§ **What is being asked**:
Somewhere below, one line contains "Definition FULL_STOP : Z" and a later line contains "where JavaScript still". Output those two lines and everything between them exactly, and nothing else.
----
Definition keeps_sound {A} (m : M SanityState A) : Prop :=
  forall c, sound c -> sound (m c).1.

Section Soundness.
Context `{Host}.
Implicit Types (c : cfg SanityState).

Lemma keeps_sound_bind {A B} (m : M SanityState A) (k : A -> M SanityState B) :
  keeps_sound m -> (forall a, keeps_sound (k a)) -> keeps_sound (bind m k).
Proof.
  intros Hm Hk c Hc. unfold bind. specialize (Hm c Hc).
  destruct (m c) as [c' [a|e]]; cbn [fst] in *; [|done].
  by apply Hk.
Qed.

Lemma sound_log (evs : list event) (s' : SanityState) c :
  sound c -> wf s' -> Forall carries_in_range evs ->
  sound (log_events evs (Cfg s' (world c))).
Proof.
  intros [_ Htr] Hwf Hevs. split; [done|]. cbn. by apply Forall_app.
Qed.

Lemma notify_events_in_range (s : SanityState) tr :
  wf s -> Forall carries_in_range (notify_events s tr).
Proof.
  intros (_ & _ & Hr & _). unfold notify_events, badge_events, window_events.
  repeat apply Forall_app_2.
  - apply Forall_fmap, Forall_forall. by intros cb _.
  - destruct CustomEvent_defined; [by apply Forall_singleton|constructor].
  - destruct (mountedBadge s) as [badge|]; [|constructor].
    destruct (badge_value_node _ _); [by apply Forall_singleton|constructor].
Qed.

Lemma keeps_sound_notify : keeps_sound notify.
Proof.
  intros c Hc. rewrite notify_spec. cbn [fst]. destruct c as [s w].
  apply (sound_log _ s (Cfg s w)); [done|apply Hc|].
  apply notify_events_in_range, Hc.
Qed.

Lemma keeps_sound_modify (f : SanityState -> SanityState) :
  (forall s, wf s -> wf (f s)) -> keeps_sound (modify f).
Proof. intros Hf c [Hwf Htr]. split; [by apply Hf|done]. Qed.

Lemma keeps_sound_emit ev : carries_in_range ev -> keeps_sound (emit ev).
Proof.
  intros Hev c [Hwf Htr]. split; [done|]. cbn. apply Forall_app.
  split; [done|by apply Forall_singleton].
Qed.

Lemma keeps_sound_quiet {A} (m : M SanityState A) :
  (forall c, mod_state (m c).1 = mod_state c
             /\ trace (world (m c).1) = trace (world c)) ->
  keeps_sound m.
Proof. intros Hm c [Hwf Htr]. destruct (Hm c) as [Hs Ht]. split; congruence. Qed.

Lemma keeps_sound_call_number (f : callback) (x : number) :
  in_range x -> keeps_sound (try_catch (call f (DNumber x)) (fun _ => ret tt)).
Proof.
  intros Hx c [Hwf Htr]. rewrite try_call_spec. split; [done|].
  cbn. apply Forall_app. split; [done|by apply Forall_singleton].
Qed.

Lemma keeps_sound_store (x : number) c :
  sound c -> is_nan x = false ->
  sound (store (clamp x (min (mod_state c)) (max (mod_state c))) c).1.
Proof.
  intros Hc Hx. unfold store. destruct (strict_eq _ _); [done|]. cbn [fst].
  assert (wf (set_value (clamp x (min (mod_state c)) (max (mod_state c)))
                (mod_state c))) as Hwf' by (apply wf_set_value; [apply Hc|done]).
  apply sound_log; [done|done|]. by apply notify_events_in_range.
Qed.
----
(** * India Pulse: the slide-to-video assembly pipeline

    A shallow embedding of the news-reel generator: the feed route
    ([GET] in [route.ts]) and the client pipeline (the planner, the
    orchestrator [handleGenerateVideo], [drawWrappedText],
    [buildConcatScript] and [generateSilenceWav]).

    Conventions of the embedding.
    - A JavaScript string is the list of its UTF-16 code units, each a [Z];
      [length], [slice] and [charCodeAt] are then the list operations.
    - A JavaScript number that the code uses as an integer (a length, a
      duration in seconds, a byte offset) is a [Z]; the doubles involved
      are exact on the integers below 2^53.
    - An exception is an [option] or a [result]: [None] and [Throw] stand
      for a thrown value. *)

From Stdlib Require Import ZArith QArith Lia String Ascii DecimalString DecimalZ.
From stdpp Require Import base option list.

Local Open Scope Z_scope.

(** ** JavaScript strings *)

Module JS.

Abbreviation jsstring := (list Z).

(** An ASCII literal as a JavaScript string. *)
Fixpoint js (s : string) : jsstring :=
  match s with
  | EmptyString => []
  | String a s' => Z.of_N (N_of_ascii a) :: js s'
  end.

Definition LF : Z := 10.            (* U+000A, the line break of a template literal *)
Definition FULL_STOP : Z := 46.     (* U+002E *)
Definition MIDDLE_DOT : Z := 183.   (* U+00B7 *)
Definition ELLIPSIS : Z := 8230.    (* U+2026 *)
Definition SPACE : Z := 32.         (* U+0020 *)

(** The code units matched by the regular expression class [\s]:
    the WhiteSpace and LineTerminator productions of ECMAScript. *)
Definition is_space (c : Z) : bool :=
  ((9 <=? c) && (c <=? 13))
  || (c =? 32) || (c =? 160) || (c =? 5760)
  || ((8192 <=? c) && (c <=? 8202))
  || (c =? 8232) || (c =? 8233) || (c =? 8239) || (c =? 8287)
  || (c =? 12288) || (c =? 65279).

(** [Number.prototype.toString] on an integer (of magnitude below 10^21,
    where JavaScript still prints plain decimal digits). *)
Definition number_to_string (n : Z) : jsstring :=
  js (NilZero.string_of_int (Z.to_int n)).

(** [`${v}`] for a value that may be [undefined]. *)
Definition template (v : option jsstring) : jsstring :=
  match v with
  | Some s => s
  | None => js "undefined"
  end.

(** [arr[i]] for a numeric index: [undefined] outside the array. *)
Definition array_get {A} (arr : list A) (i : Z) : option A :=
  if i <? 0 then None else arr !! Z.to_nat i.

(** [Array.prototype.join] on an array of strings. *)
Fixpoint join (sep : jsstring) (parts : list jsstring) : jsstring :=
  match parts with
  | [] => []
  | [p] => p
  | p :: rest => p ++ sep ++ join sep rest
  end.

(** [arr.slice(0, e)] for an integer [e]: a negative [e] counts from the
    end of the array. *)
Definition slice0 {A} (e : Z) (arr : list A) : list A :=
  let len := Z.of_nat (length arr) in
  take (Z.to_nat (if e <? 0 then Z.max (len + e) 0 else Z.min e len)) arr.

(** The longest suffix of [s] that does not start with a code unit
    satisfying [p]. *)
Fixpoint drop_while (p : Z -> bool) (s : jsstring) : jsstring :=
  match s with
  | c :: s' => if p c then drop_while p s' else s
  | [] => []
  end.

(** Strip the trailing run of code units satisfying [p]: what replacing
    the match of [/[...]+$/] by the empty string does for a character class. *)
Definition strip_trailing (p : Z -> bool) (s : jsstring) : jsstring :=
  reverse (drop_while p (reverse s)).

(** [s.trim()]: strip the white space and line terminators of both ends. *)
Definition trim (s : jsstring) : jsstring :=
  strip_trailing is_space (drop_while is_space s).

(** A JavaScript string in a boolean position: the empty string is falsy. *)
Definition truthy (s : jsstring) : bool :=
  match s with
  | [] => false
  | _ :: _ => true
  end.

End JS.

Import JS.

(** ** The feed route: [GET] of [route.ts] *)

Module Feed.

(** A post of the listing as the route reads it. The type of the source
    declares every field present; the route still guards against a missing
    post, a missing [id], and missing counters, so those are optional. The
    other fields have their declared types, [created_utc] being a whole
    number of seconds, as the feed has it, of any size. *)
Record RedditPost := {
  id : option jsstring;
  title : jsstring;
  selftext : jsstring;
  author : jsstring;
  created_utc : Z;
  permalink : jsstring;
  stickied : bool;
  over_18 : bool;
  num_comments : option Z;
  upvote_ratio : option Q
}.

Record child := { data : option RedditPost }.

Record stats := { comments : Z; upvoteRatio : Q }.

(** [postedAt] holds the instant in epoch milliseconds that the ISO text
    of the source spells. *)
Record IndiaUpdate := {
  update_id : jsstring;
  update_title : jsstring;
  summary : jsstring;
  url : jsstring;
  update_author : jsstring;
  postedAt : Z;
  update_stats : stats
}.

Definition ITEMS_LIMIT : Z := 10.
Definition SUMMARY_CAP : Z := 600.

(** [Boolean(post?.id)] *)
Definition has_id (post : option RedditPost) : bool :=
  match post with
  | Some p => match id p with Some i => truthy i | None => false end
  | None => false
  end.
----
§ **Output below**:
Definition FULL_STOP : Z := 46.     (* U+002E *)
Definition MIDDLE_DOT : Z := 183.   (* U+00B7 *)
Definition ELLIPSIS : Z := 8230.    (* U+2026 *)
Definition SPACE : Z := 32.         (* U+0020 *)

(** The code units matched by the regular expression class [\s]:
    the WhiteSpace and LineTerminator productions of ECMAScript. *)
Definition is_space (c : Z) : bool :=
  ((9 <=? c) && (c <=? 13))
  || (c =? 32) || (c =? 160) || (c =? 5760)
  || ((8192 <=? c) && (c <=? 8202))
  || (c =? 8232) || (c =? 8233) || (c =? 8239) || (c =? 8287)
  || (c =? 12288) || (c =? 65279).

(** [Number.prototype.toString] on an integer (of magnitude below 10^21,
    where JavaScript still prints plain decimal digits). *)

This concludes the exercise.